Task brief :: The job is to find each line in the entries holding the string "then" and copy that line.

(Collected data entries)
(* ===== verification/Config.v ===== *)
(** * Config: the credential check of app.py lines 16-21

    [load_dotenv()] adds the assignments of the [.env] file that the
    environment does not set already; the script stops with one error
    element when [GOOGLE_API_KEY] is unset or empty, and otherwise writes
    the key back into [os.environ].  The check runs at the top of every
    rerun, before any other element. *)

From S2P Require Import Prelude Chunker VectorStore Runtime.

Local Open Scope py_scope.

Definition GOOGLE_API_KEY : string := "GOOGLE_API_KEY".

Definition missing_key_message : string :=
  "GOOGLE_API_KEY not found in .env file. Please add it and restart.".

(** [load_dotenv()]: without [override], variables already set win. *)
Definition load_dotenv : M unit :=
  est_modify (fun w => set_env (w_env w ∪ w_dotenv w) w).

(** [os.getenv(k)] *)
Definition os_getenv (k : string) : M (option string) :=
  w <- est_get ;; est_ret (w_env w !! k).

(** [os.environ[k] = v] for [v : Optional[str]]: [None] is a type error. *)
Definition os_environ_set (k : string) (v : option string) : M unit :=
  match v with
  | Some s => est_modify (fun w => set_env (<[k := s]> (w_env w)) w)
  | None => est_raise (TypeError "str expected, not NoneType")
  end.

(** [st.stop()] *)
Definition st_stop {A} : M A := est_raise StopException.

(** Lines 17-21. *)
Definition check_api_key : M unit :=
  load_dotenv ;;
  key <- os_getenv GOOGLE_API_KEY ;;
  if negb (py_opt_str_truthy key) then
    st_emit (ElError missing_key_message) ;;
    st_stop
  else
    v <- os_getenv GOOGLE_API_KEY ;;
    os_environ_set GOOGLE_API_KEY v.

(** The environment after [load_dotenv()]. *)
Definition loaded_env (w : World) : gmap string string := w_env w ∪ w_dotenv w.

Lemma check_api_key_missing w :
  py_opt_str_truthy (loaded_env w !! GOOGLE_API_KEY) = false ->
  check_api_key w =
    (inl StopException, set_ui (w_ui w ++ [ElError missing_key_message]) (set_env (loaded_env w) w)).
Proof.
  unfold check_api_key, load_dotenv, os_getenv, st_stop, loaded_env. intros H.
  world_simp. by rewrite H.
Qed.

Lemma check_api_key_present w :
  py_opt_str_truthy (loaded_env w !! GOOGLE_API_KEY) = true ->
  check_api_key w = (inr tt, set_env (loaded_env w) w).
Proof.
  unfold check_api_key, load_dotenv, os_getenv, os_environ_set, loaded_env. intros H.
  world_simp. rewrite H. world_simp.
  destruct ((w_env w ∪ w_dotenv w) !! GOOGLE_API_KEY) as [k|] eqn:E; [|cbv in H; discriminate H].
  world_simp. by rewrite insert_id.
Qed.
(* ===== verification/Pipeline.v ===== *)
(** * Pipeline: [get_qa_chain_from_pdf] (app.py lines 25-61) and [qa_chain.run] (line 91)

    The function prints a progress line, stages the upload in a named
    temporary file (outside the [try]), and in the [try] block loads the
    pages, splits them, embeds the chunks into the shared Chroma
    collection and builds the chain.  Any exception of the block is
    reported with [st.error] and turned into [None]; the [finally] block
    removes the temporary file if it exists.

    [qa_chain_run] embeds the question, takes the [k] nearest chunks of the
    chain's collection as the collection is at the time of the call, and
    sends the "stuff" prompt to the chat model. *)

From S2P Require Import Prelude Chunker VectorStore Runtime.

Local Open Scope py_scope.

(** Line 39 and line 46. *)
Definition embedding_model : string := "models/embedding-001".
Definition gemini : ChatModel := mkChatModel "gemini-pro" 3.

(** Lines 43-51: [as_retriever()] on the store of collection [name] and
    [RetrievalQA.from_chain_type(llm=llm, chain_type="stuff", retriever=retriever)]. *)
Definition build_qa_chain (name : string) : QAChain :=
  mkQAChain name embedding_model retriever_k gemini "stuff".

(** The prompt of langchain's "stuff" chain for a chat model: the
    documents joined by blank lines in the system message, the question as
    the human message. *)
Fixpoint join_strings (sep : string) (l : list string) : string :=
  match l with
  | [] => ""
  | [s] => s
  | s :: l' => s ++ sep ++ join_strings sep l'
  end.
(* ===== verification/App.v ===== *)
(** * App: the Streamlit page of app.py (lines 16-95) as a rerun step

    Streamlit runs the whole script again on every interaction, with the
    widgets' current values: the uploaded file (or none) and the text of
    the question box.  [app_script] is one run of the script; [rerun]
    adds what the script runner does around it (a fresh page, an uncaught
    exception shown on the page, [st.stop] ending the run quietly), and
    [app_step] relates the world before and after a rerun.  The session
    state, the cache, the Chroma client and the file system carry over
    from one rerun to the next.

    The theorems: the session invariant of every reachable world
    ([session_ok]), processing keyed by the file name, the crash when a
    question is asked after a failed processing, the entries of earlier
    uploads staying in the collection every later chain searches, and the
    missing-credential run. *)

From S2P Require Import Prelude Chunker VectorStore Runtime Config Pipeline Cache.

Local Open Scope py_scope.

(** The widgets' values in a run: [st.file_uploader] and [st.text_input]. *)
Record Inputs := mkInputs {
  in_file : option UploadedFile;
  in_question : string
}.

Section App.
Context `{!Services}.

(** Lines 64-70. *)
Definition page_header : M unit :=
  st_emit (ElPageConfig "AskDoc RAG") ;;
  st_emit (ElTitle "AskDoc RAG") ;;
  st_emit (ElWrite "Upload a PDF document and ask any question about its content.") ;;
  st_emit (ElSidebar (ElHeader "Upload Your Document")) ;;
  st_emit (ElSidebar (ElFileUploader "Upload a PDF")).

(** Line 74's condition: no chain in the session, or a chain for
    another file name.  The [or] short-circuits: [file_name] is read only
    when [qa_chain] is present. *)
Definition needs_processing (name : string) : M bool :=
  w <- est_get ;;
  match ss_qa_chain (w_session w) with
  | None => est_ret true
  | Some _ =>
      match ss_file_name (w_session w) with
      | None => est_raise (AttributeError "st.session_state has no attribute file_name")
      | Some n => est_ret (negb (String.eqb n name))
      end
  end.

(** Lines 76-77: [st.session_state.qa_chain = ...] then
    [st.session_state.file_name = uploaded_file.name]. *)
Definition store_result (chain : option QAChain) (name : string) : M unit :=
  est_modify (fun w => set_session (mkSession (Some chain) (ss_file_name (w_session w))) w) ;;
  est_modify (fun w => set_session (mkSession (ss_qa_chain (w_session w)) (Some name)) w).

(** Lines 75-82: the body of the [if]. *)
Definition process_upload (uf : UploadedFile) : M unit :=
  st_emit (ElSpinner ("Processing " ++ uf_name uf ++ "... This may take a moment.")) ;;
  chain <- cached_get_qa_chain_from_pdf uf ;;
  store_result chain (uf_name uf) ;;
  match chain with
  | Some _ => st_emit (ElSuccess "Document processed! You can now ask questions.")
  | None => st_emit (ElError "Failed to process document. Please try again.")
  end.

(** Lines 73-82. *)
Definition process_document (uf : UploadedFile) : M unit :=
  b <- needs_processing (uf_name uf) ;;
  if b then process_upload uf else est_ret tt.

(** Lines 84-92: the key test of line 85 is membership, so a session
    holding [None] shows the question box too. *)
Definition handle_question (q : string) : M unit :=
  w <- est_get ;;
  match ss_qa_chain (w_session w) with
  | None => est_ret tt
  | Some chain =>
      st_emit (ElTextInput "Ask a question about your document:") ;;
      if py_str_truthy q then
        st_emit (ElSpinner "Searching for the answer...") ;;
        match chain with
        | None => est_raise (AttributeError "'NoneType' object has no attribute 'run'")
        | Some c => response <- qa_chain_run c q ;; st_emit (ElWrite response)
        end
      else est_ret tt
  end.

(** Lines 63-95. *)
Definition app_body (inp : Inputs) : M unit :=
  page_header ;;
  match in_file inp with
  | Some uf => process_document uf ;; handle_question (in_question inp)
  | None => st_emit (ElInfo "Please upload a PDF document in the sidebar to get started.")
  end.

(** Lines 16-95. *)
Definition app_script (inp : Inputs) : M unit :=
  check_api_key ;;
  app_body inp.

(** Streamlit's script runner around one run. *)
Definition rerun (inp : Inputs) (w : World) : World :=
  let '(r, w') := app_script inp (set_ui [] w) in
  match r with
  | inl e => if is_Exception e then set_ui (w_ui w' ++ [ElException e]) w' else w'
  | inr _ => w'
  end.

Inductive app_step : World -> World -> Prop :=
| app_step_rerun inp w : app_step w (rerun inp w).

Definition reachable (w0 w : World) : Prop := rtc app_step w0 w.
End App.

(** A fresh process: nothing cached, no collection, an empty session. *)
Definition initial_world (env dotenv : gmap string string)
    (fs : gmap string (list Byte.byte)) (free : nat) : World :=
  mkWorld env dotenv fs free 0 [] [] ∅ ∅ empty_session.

Answer box ::
  if negb (py_opt_str_truthy key) then
(** Lines 76-77: [st.session_state.qa_chain = ...] then
  if b then process_upload uf else est_ret tt.
      if py_str_truthy q then
  | inl e => if is_Exception e then set_ui (w_ui w' ++ [ElException e]) w' else w'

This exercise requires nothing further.